AWS Storage Blog
Monitor Amazon S3 activity using S3 server access logs and Pandas in Python
Monitoring and controlling access to data is often essential for security, cost optimization, and compliance. For these reasons, customers want to know what data of theirs is being accessed, when it is being accessed, and who is accessing it. With more data to monitor, large amounts of data can make it more challenging to granularly understand access patterns and data usage, even more so with large numbers of users.

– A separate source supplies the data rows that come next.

(** ** Transfers *)
Abbreviation zone_fn := (_datafiles_path datadir).
Abbreviation ztmp_fn := (_datafiles_tmp_path datadir).
Lemma zone_fn_flat z : has_char "/" z = false -> zone_fn z = datafiles ++ String "/" (z ++ ".zonedata").
Proof. intros Hz. apply path_join_flat; [apply datafiles_plain|]. by rewrite has_char_app, Hz. Qed.
Lemma ztmp_fn_flat z : has_char "/" z = false -> ztmp_fn z = datafiles ++ String "/" (z ++ ".ztmp").
Proof. intros Hz. apply path_join_flat; [apply datafiles_plain|]. by rewrite has_char_app, Hz. Qed.
Lemma zone_fn_dirname z : has_char "/" z = false -> dirname (zone_fn z) = datafiles.
Proof. intros Hz. rewrite zone_fn_flat by done. apply dirname_flat. by rewrite has_char_app, Hz. Qed.
Lemma ztmp_fn_dirname z : has_char "/" z = false -> dirname (ztmp_fn z) = datafiles.
Proof. intros Hz. rewrite ztmp_fn_flat by done. apply dirname_flat. by rewrite has_char_app, Hz. Qed.
Lemma zone_fn_ztmp_fn z : has_char "/" z = false -> zone_fn z <> ztmp_fn z.
Proof.
  intros Hz E. rewrite zone_fn_flat, ztmp_fn_flat in E by done.
  apply (f_equal String.length) in E. rewrite !slength_app in E. cbn in E. rewrite !slength_app in E. cbn in E. lia.
Qed.
Lemma zone_fn_zone_file z : has_char "/" z = false -> startswith "." z = false -> z <> "" ->
  is_zone_file datafiles (zone_fn z) = true.
Proof.
  intros Hz Hdot Hne. unfold is_zone_file. rewrite zone_fn_flat by done.
  assert (Hf : has_char "/" (z ++ ".zonedata") = false) by by rewrite has_char_app, Hz.
  rewrite dirname_flat, basename_flat, String.eqb_refl by done. apply andb_true_iff. split.
  - apply andb_true_iff. split; [done|]. apply endswith_app. by exists z.
  - apply negb_true_iff. destruct z as [|c z]; [done|]. revert Hdot. unfold startswith. cbn [append String.prefix].
    destruct (ascii_dec "." c); [|done]. by destruct z.
Qed.
Lemma cdb_not_datafile p : dirname p = datafiles -> p <> cdb.
Proof.
  intros Hp ->. rewrite cdb_flat, dirname_flat, datafiles_flat in Hp by done.
  apply (f_equal path_split) in Hp. by rewrite !path_split_join in Hp.
Qed.
(** After a transfer the zone's file is new; whatever happens, only it and the temporary one change. *)
Lemma perform_axfr_run z s r s' : has_char "/" z = false ->
  _perform_axfr_from_minidns datadir tcpclient axfr_get master z s = (r, s') ->
  dirs s' = dirs s /\ (forall p, p <> zone_fn z -> p <> ztmp_fn z -> files s' !! p = files s !! p) /\
  ((r = Ok tt /\ datafiles ∈ dirs s /\ is_Some (files s' !! zone_fn z)) \/
   (exists e, r = Raise e /\ plain_error e)).
Proof.
  intros Hz. unfold _perform_axfr_from_minidns, bind at 1, gets. destruct (master s) as [h p] eqn:Em.
  unfold with_lock, try_finally, modify. set (s0 := log _ s).
  destruct (try_except _ _ s0) as [r1 s1] eqn:E1. destruct (ignoring_remove (ztmp_fn z) s1) as [s2 E2]. rewrite E2.
  intros [= <- <-]. cbn [dirs log files].
  assert (Hrm : dirs s2 = dirs s1 /\ forall q, q <> ztmp_fn z -> files s2 !! q = files s1 !! q).
  { revert E2. unfold ignoring_os_errors, try_except, os_remove, sys. destruct (sys_fails _ _ _); [by intros [= <-]|].
    cbn. destruct (files s1 !! ztmp_fn z); cbn; intros [= <-]; [|done]. split; [done|]. intros q Hq. by apply lookup_delete_ne. }
  destruct Hrm as [Hd2 Hf2]. unfold try_except, bind in E1.
  destruct (execute _ s0) as [r0 s0'] eqn:E0.
  assert (Hplain : forall e, r0 = Raise e -> plain_error e) by (intros e ->; by eapply execute_in_plainly).
  apply axfr in E0 as [Hd0 [(x & text & -> & Hdir & Hf0)|(e & -> & Hf0)]].
  all: change (dirs s0) with (dirs s) in *; change (files s0) with (files s) in *.
  - injection E1 as <- <-. split; [congruence|]. rewrite zone_fn_dirname in Hdir by done. split.
    + intros q Hq Hq'. rewrite Hf2, Hf0, lookup_insert_ne by congruence. done.
    + left. split_and!; [done..|]. rewrite Hf2 by (by apply zone_fn_ztmp_fn). rewrite Hf0, lookup_insert_eq. eauto.
  - assert (Hs1 : s1 = s0') by (destruct e; by injection E1 as _ <-). subst s1. split; [congruence|]. split.
    + intros q Hq Hq'. rewrite Hf2, Hf0 by done. done.
    + right. destruct e as [| | |b|]; injection E1 as <-; eexists; (split; [done|]); try (by intros b'); by apply Hplain.
Qed.

(** ** Creation, update and deletion *)
Lemma filtered (m : D unit) s r s' :
  filter_exceptions m s = (r, s') -> (forall e, (m s).1 = Raise e -> plain_error e) ->
  exists r0, m s = (r0, s') /\ (r0 = Ok tt /\ r = Ok tt \/ exists e text, r0 = Raise e /\ r = Raise (EBackend text)).
Proof.
  unfold filter_exceptions, try_except. destruct (m s) as [[[]|e] s1] eqn:E; cbn; intros Hr Hp.
  - injection Hr as <- <-. eauto.
  - destruct e as [| | |b|]; [| | |by destruct (Hp _ eq_refl b)|]; injection Hr as <- <-; eexists; (split; [done|]); right; eauto.
Qed.
(** The database is made of the zone files that are there. *)
Definition up_to_date (f : gmap string string) : Prop :=
  exists l, Permutation l (zone_files datafiles f) /\ f !! cdb = Some (compile (texts f l)).
Lemma rebuilt s r s' : _rebuild_data_cdb datadir tinydns_data s = (r, s') ->
  (forall p, dirname p = datafiles -> files s' !! p = files s !! p) /\
  ((r = Ok tt /\ datafiles ∈ dirs s /\ up_to_date (files s')) \/
   ((exists e, r = Raise e) /\ files s' !! cdb = files s !! cdb)).
Proof.
  intros (_ & tmp & Hcdb & Htmp & _ & [[He S]|(-> & Hd & l & Hl & S)])%rebuild_run.
  - split; [|right; split; [done|by apply S]]. intros p Hp. apply S. congruence.
  - assert (Hin : forall p, dirname p = datafiles -> files s' !! p = files s !! p).
    { intros p Hp. rewrite S by congruence. apply lookup_insert_ne. intros E'. by apply (cdb_not_datafile p Hp). }
    split; [done|]. left. split_and!; [done..|]. exists l. split.
    + rewrite Hl. symmetry. apply NoDup_Permutation; [apply NoDup_zone_files..|]. intros p. rewrite !zone_files_elem.
      split; intros [Hz Hp]; (split; [done|]); revert Hp; rewrite Hin; try done;
        unfold is_zone_file in Hz; by apply andb_true_iff in Hz as [[Hz%String.eqb_eq _]%andb_true_iff _].
    + rewrite S, lookup_insert_eq by done. do 2 f_equal. symmetry. apply texts_ext. intros p Hp. apply Hin.
      rewrite Hl in Hp. apply zone_files_elem in Hp as [Hz _].
      unfold is_zone_file in Hz. by apply andb_true_iff in Hz as [[Hz%String.eqb_eq _]%andb_true_iff _].
Qed.
Lemma written zone s r s' : has_char "/" (origin_text zone) = false ->
  create_zone zone s = (r, s') \/ update_zone zone s = (r, s') ->
  (forall p, dirname p = datafiles -> p <> zone_fn (origin_text zone) -> p <> ztmp_fn (origin_text zone) ->
     files s' !! p = files s !! p) /\
  ((r = Ok tt /\ up_to_date (files s') /\ is_Some (files s' !! zone_fn (origin_text zone)) /\ datafiles ∈ dirs s) \/
   (exists text, r = Raise (EBackend text) /\ files s' !! cdb = files s !! cdb)).
Proof.
  intros Hz Hr. set (z := origin_text zone) in *.
  assert (E : filter_exceptions (_perform_axfr_from_minidns datadir tcpclient axfr_get master z ;;;
                                 _rebuild_data_cdb datadir tinydns_data) s = (r, s')) by (destruct Hr; done).
  assert (Hc1 : cdb <> zone_fn z) by (intros E'; symmetry in E'; revert E'; apply cdb_not_datafile, zone_fn_dirname, Hz).
  assert (Hc2 : cdb <> ztmp_fn z) by (intros E'; symmetry in E'; revert E'; apply cdb_not_datafile, ztmp_fn_dirname, Hz).
  apply filtered in E as (r0 & E & Hr0).
  - unfold bind in E. destruct (_perform_axfr_from_minidns _ _ _ _ z s) as [r1 s1] eqn:E1.
    apply perform_axfr_run in E1 as (Hd & Hf & [(-> & Hdir & Hz1)|(e & -> & _)]); [| |done].
    + apply rebuilt in E as [Hin Hcase]. split.
      { intros p Hp Hp1 Hp2. rewrite Hin by done. by apply Hf. }
      destruct Hcase as [(-> & _ & Hup)|([e ->] & Hcdb)].
      * destruct Hr0 as [[_ ->]|(e & text & [=] & _)]. left. split_and!; [done..| |done].
        by rewrite Hin by by apply zone_fn_dirname.
      * destruct Hr0 as [[[=] _]|(e' & text & _ & ->)]. right. exists text. split; [done|]. rewrite Hcdb. by apply Hf.
    + injection E as <- <-. destruct Hr0 as [[[=] _]|(e' & text & _ & ->)]. split; [by intros p _; apply Hf|].
      right. exists text. split; [done|]. by apply Hf.
  - intros e. unfold bind. destruct (_perform_axfr_from_minidns _ _ _ _ z s) as [r1 s1] eqn:E1.
    apply perform_axfr_run in E1 as (_ & _ & [(-> & _)|(e1 & -> & He)]); [| |done].
    + cbn. destruct (_rebuild_data_cdb _ _ s1) as [r2 s2] eqn:E2. apply rebuild_run in E2 as [Hp _]. apply Hp.
    + cbn. by intros [= <-].
Qed.
Lemma remove_if_there_run p s r s' : remove_if_there p s = (r, s') ->
  (files s' = files s /\ ((r = Ok false /\ files s !! p = None) \/ exists n, r = Raise (EOS n))) \/
  (r = Ok true /\ is_Some (files s !! p) /\ files s' = delete p (files s)).
Proof.
  unfold remove_if_there, try_except, bind, os_remove, sys. destruct (sys_fails s "remove" p) as [n|] eqn:Hn.
  - destruct (n =? ENOENT)%Z eqn:En; intros [= <- <-]; left; (split; [done|]); [left|right; eauto].
    apply Z.eqb_eq in En as ->. split; [done|]. by apply missing_only.
  - cbn. destruct (files s !! p) eqn:Hp; cbn; intros [= <- <-]; [right|left]; eauto.
Qed.
Lemma deleted name s r s' : let z := rstrip_dots name in has_char "/" z = false ->
  delete_zone name s = (r, s') ->
  (forall p, dirname p = datafiles -> p <> zone_fn z -> files s' !! p = files s !! p) /\
  match files s !! zone_fn z with
  | None => files s' = files s /\ (r = Ok tt \/ exists text, r = Raise (EBackend text))
  | Some _ => (r = Ok tt /\ up_to_date (files s') /\ files s' !! zone_fn z = None) \/
              (exists text, r = Raise (EBackend text) /\ files s' !! cdb = files s !! cdb)
  end.
Proof.
  intros z Hz E. assert (Hc1 : cdb <> zone_fn z) by (intros E'; symmetry in E'; revert E'; apply cdb_not_datafile, zone_fn_dirname, Hz).
  assert (Hplain : forall e, (bind (remove_if_there (zone_fn z)) (fun there : bool => if there then _rebuild_data_cdb datadir tinydns_data else ret tt) s).1 = Raise e -> plain_error e).
  { assert (Hm : Raises_plainly (bind (remove_if_there (zone_fn z)) (fun there : bool => if there then _rebuild_data_cdb datadir tinydns_data else ret tt))).
    { apply bind_plainly; [apply try_except_plainly; [apply _|]|].
      - intros e k. destruct e as [| |n| |]; try done. destruct (n =? ENOENT)%Z; intros [= <-]. apply _.
      - intros []; [|apply _]. intros s0 e s0' [Hp _]%rebuild_run. by apply Hp. }
    intros e He. destruct (bind _ _ s) as [r1 s1] eqn:E1. cbn in He. subst r1. by eapply Hm. }
  apply filtered in E as (r0 & E & Hr0); [|exact Hplain]. clear Hplain.
  unfold bind in E. fold z in E. destruct (remove_if_there (zone_fn z) s) as [r1 s1] eqn:E1.
  apply remove_if_there_run in E1 as [[Hf [[-> Hnone]|[n ->]]]|(-> & [c Hc] & Hf)].
  - injection E as <- <-. rewrite Hnone, Hf. split; [done|]. destruct Hr0 as [[_ ->]|(e & text & [=] & _)]. auto.
  - injection E as <- <-. destruct Hr0 as [[[=] _]|(e & text & _ & ->)]. rewrite Hf. split; [done|].
    destruct (files s !! zone_fn z); [right|split; [done|right]]; eauto.
  - apply rebuilt in E as [Hin Hcase]. rewrite Hc. split.
    { intros p Hp Hne. rewrite Hin, Hf by done. by apply lookup_delete_ne. }
    destruct Hcase as [(-> & _ & Hup)|([e ->] & Hcdb)]; [left|right].
    + destruct Hr0 as [[_ ->]|(e & text & [=] & _)]. split_and!; [done..|].
      rewrite Hin, Hf by by apply zone_fn_dirname. apply lookup_delete_eq.
    + destruct Hr0 as [[[=] _]|(e' & text & _ & ->)]. exists text. split; [done|]. rewrite Hcdb, Hf. by apply lookup_delete_ne.
Qed.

With trillions of objects stored, Amazon S3 buckets hold a tremendous amount of data. For S3 users, S3 server access logging is a feature that they can use to monitor requests made to their Amazon S3 buckets. These logs can be used to track activity for a variety of use cases, including data access patterns, lifecycle and management activity, security events, and more.
In this blog, I show you how to use Pandas in Python to analyze Amazon S3 server access logs for a couple of common customer use cases: monitoring a static website and monitoring S3 Lifecycle activity. With the outlined solution, you can simplify yet augment your data monitoring and control at scale to optimize for cost, security, compliance, and more.
Note:
For this blog, I used Jupyter Notebooks to perform my data analysis steps. However, you can also use these steps to create scripts that can generate reports or create datasets which can be used by other Python libraries, such as Seaborn for data visualization. You can find instructions for installing Jupyter Notebooks here.
In addition, I read the S3 server access logs directly from my Amazon S3 bucket, however, if you have a large logging bucket, then you may want to consider using AWS Glue to convert the S3 server access log objects, before analyzing them with Pandas. In order to access the logs stored in an S3 bucket, your computer needs to have AWS credentials configured. You can do this through the AWS CLI, or with an IAM role attached to an EC2 instance.
Enabling S3 server access logging
To use Amazon S3 server access logs, first enable server access logging on each bucket that you want to monitor. When you enable server access logging on a bucket, you must specify a bucket for log delivery. It is a recommended best practice to have your S3 server access logs delivered to a bucket other than the bucket being monitored, to prevent the creation of logs about logs. Since server access logs must be delivered to a bucket in the same Region as the bucket being monitored, a good strategy would be to create a dedicated bucket for server access logging in each AWS Region. You can then create prefixes in the logging bucket that match the names of buckets you want to monitor, and configure server access logging for each monitored bucket to deliver their logs to the matching prefix in the logging bucket. You can find more information on enabling S3 server access logging in the documentation.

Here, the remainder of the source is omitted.